_What you need to do_:
If a line in the listing carries the word "rekeyed", return a copy of that line.

---------- Given information

Lemma child_agrees old child spiI spiR :
  0 < spiI < 2 ^ 32 → 0 < spiR < 2 ^ 32 → sameChild old child →
  ∃ s, selectChildRequestProposal (EncodeSA [childOffer (be_to 4 spiI) old]) child 0 = Ok (Selected s) ∧
    selRemoteSPI s = spiI ∧ selDH s = zeroTransform ∧
    (∃ ap, aeadParams (trID (selEncryption s)) (KeyLengthBits (selEncryption s)) = Ok ap) ∧
    (∀ o, old = Some o → trID (selEncryption s) = EncrID o ∧ KeyLengthBits (selEncryption s) = EncrKeyBits o) ∧
    ∀ answer, answer = authAnswer s (be_to 4 spiR) ∨ answer = rekeyAnswer s (be_to 4 spiR) →
      decodeChildProposal (EncodeSA [answer]) old = Ok (answer, selEncryption s, spiR).
Proof.
  intros Hi Hr Hs. destruct old as [o|], child as [c|]; cbn [sameChild] in Hs; try done; cbn [childOffer].
  - destruct o as [id bits l r ki ko], c as [id' bits' l' r' ki' ko']. cbn [EncrID EncrKeyBits] in Hs. destruct Hs as (<- & <- & Hin).
    destruct (offer_pinned _ _ Hin) as (H1 & H2 & H3 & H4 & H5 & H6 & H7 & H8).
    destruct (pinned_offer id bits l r ki ko (be_to 4 spiI) Hin) as [Hc ->].
    set (e := tr TransEncr id bits) in *.
    destruct (child_exchange (Some (mkChildSA id bits l r ki ko)) (Some (mkChildSA id bits l' r' ki' ko')) (Some e)
      [echoedCipher e; tr TransESN ESN_NO 0] e spiI spiR) as (s & ? & ? & ? & He & ?); try done.
    { exists e. split; [|done]. by apply (pinned_offer _ _ _ _ _ _ []). }
    { eexists. split; [exact Hc|]. unfold sameCipher. by rewrite !Z.eqb_refl. }
    exists s. rewrite He. split_and!; try done. by intros ? [= <-].
  - destruct offer_fresh as (H1 & H2 & H3 & H4 & H5 & H6 & H7 & H8).
    change (espProposal (be_to 4 spiI)) with (mkProposal 1 ProtoESP (be_to 4 spiI) (Transforms (espProposal []))).
    destruct (child_exchange None None None _ _ spiI spiR Hi Hr eq_refl H1 H2 H3 (H4 (be_to 4 spiI)) H5 H6 H7)
      as (s & ? & ? & ? & He & ?); [vm_compute; reflexivity|]. exists s. rewrite He. by split_and!.
Qed.

#[local] Instance transform_ok_dec t : Decision (transform_ok t).
Proof. unfold transform_ok. apply _. Defined.

(** A rekeyed IKE SA, in a group of ours and with the PRF kept. *)
Lemma ike_rekey_agrees spiI spiR prfID g nonce :
  length nonce = 32%nat →
  0 < spiI < 2 ^ 64 → 0 < spiR < 2 ^ 64 → prfID = PRF_HMAC_SHA2_256 ∨ prfID = PRF_HMAC_SHA2_384 → supportedIKEGroup g = true →
  let offer := ikeRekeyProposal (be_to 8 spiI) prfID in
  ∃ ts s, DecodeSA (EncodeSA [offer]) = Ok [offer] ∧ selectIKERekey g prfID [offer] 0 = inl (ts, s, offer) ∧
    be_of (SPI offer) = spiI ∧ usable s ∧ suPRFID s = prfID ∧ suDHGroup s = g ∧
    acceptIKERekey (EncodeSA [mkProposal (Number offer) ProtoIKE (be_to 8 spiR) ts]) nonce offer g = Ok (s, spiR).
Proof.
  intros Hnl Hi Hr Hprf Hg offer.
  exists [tr TransEncr ENCR_AES_GCM_16 256; tr TransPRF prfID 0; tr TransDH g 0], (mkSuite ENCR_AES_GCM_16 256 prfID g).
  assert (be_of (SPI offer) = spiI) as Esp by (unfold offer, ikeRekeyProposal; cbn [SPI]; apply be_of_be_to_small; cbn; lia).
  assert (length (SPI offer) = 8%nat) as Hsl by (apply length_be_to).
  assert (∃ ts, Transforms offer = ts ∧ Forall transform_ok ts ∧ (length ts < 8)%nat ∧ (length (encodeTransforms ts) < 200)%nat ∧
    selectIKERekeyProposal (mkProposal 1 ProtoIKE [] ts) g prfID =
      (Some ([tr TransEncr ENCR_AES_GCM_16 256; tr TransPRF prfID 0; tr TransDH g 0], mkSuite ENCR_AES_GCM_16 256 prfID g), DH_CURVE25519) ∧
    suiteFromProposal (mkProposal 1 ProtoIKE [] [tr TransEncr ENCR_AES_GCM_16 256; tr TransPRF prfID 0; tr TransDH g 0]) =
      Ok (mkSuite ENCR_AES_GCM_16 256 prfID g) ∧
    Forall (λ t, t ∈ ts) [tr TransEncr ENCR_AES_GCM_16 256; tr TransPRF prfID 0; tr TransDH g 0] ∧
    Forall transform_ok [tr TransEncr ENCR_AES_GCM_16 256; tr TransPRF prfID 0; tr TransDH g 0] ∧
    usable (mkSuite ENCR_AES_GCM_16 256 prfID g)) as (ts & Ets & Hok & Hl & Hlt & Hsel & Hsuite & Hin & Hok3 & Hus).
  { eexists. split; [reflexivity|]. unfold offer. clear -Hprf Hg. apply supported_groups in Hg.
    destruct Hprf as [-> | ->], Hg as [-> |[-> | ->]];
      (split_and!; [| vm_compute; lia | vm_compute; lia | reflexivity | reflexivity | | |
        split; [eexists; reflexivity | by split]]); apply (bool_decide_unpack _); vm_compute; exact I. }
  split_and!; try done.
  - apply DecodeSA_one; [split_and!; rewrite ?Ets; [done | lia | lia]|]. rewrite length_encodeProposal, Hsl, Ets. lia.
  - cbn [selectIKERekey]. rewrite Esp, Hsl. rewrite (proj2 (Z.eqb_neq spiI 0)) by lia.
    change (Number offer =? 0) with false. change (Protocol offer =? ProtoIKE) with true. change (8 =? 8)%nat with true. cbn [negb orb].
    assert (selectIKERekeyProposal offer g prfID = selectIKERekeyProposal (mkProposal 1 ProtoIKE [] ts) g prfID) as ->
      by (unfold selectIKERekeyProposal; cbn [Transforms]; by rewrite Ets).
    by rewrite Hsel.
  - set (a := mkProposal _ _ _ _). unfold acceptIKERekey. rewrite (DecodeSA_one a).
    2:{ split_and!; [done | unfold a; cbn [SPI]; rewrite length_be_to; lia | cbn; lia]. }
    2:{ rewrite length_encodeProposal. unfold a. cbn [SPI Transforms]. rewrite length_be_to. clear -Hprf Hg.
        apply supported_groups in Hg. destruct Hprf as [-> | ->], Hg as [-> |[-> | ->]]; vm_compute; reflexivity. }
    unfold a. cbn [Number Protocol SPI Transforms length]. rewrite length_be_to. change (Number offer) with 1. change (_ || _) with false. cbv beta iota.
    rewrite Hsuite. cbn [suDHGroup suPRFID]. rewrite Z.eqb_refl. cbn [negb]. rewrite Ets.
    assert (validNonceFor nonce prfID = true) as -> by (unfold validNonceFor, validNonce; rewrite Hnl; by destruct Hprf as [-> | ->]).
    cbn [negb].
    assert (forallb (λ t, bool_decide (t ∈ ts)) [tr TransEncr ENCR_AES_GCM_16 256; tr TransPRF prfID 0; tr TransDH g 0] = true) as ->.
    { apply forallb_forall. intros t Ht%list_elem_of_In. apply bool_decide_eq_true_2. rewrite Forall_forall in Hin. by apply Hin. }
    cbn [negb]. rewrite get_be_whole by (cbn; lia). rbind. by rewrite (proj2 (Z.eqb_neq spiR 0)) by lia.
Qed.

(** C16: two nodes of this program agree on every SA they negotiate. What the
    responder selects from the initiator's first offer, the initiator accepts as
    the same suite. For a Child SA, new or replacing one of the same cipher, the
    responder takes the offer without a group and learns the initiator's SPI, and
    the initiator reads the same cipher and the responder's SPI from its answer,
    in IKE_AUTH or CREATE_CHILD_SA; a rekey keeps the cipher. An IKE SA rekeyed in
    any group of ours ends with the same suite, and the same PRF, on both sides. *)
Theorem negotiations_agree old child spiI spiR ikeI ikeR prfID g nonce :
  length nonce = 32%nat →
  0 < spiI < 2 ^ 32 → 0 < spiR < 2 ^ 32 → sameChild old child → 0 < ikeI < 2 ^ 64 → 0 < ikeR < 2 ^ 64 →
  prfID = PRF_HMAC_SHA2_256 ∨ prfID = PRF_HMAC_SHA2_384 → supportedIKEGroup g = true →
  (∃ p s, selectIKEProposal (EncodeSA [ikeProposal]) DH_CURVE25519 = Ok (Selected (p, s)) ∧
     DecodeSA (EncodeSA [p]) = Ok [p] ∧ suiteFromProposal p = Ok s ∧ usable s) ∧
  (∃ s, selectChildRequestProposal (EncodeSA [childOffer (be_to 4 spiI) old]) child 0 = Ok (Selected s) ∧
     selRemoteSPI s = spiI ∧ selDH s = zeroTransform ∧
     (∃ ap, aeadParams (trID (selEncryption s)) (KeyLengthBits (selEncryption s)) = Ok ap) ∧
     (∀ o, old = Some o → trID (selEncryption s) = EncrID o ∧ KeyLengthBits (selEncryption s) = EncrKeyBits o) ∧
     ∀ answer, answer = authAnswer s (be_to 4 spiR) ∨ answer = rekeyAnswer s (be_to 4 spiR) →
       decodeChildProposal (EncodeSA [answer]) old = Ok (answer, selEncryption s, spiR)) ∧
  (let offer := ikeRekeyProposal (be_to 8 ikeI) prfID in
   ∃ ts s, DecodeSA (EncodeSA [offer]) = Ok [offer] ∧ selectIKERekey g prfID [offer] 0 = inl (ts, s, offer) ∧
     be_of (SPI offer) = ikeI ∧ usable s ∧ suPRFID s = prfID ∧ suDHGroup s = g ∧
     acceptIKERekey (EncodeSA [mkProposal (Number offer) ProtoIKE (be_to 8 ikeR) ts]) nonce offer g = Ok (s, ikeR)).
Proof.
  intros H0 H1 H2 H3 H4 H5 H6 H7. split; [|split; [by apply child_agrees | by apply ike_rekey_agrees]].
  eexists _, _. split; [vm_compute; reflexivity|]. split; [vm_compute; reflexivity|]. split; [vm_compute; reflexivity|].
  split; [eexists; reflexivity | by split].
Qed.

(** ** Witnesses *)

(** A peer that offers a group this node prefers and sends a KE payload in
    another: a legacy cipher and an AEAD, an integrity algorithm and NONE. *)
Definition mixedOffer : list Proposal :=
  [mkProposal 1 ProtoESP [0; 0; 1; 0] [tr TransEncr 12 128; tr TransESN ESN_NO 0];
   mkProposal 2 ProtoESP [0; 0; 2; 0]
     [tr TransEncr 12 256; tr TransEncr ENCR_AES_GCM_16 128; tr TransInteg 12 0; tr TransInteg INTEG_NONE 0;
      tr TransDH DH_ECP_256 0; tr TransDH DH_ECP_384 0; tr TransESN ESN_NO 0]].

Lemma child_selection_exact_witness :
  selectChildRequestProposal (EncodeSA mixedOffer) None DH_CURVE25519 = Ok (InvalidKE DH_ECP_384) ∧
  ∃ s, selectChildRequestProposal (EncodeSA mixedOffer) None DH_ECP_384 = Ok (Selected s) ∧ selDH s = tr TransDH DH_ECP_384 0.
Proof.
  assert (selectChildRequestProposal (EncodeSA mixedOffer) None DH_CURVE25519 = Ok (InvalidKE DH_ECP_384)) as E
    by (vm_compute; reflexivity).
  split; [exact E|].
  pose proof (child_selection_exact (EncodeSA mixedOffer) None DH_CURVE25519 mixedOffer None ltac:(vm_compute; reflexivity) eq_refl) as P.
  rewrite E in P. destruct P as (_ & _ & P). exact P.
Defined.

Definition chachaChild : ChildSA := mkChildSA ENCR_CHACHA20_POLY1305 256 1000 2000 [] [].

Lemma negotiations_agree_witness :
  ∃ s, selectChildRequestProposal (EncodeSA [espRekeyProposal (be_to 4 3000) chachaChild]) (Some chachaChild) 0 = Ok (Selected s) ∧
    trID (selEncryption s) = ENCR_CHACHA20_POLY1305 ∧
    decodeChildProposal (EncodeSA [rekeyAnswer s (be_to 4 4000)]) (Some chachaChild) =
      Ok (rekeyAnswer s (be_to 4 4000), selEncryption s, 4000).
Proof.
  destruct (negotiations_agree (Some chachaChild) (Some chachaChild) 3000 4000 1 2 PRF_HMAC_SHA2_256 DH_ECP_256 (replicate 32 9))
    as (_ & (s & E & _ & _ & _ & Ho & Ha) & _).
  - reflexivity.
  - lia.
  - lia.
  - split; [reflexivity|]. split; [reflexivity|]. apply (bool_decide_unpack _). vm_compute. exact I.
  - lia.
  - lia.
  - left. reflexivity.
  - reflexivity.
  - exists s. split; [exact E|]. split; [exact (proj1 (Ho chachaChild eq_refl)) | apply Ha; right; reflexivity].
Defined.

--------------------

_Solved problem_:
(** A rekeyed IKE SA, in a group of ours and with the PRF kept. *)
    in IKE_AUTH or CREATE_CHILD_SA; a rekey keeps the cipher. An IKE SA rekeyed in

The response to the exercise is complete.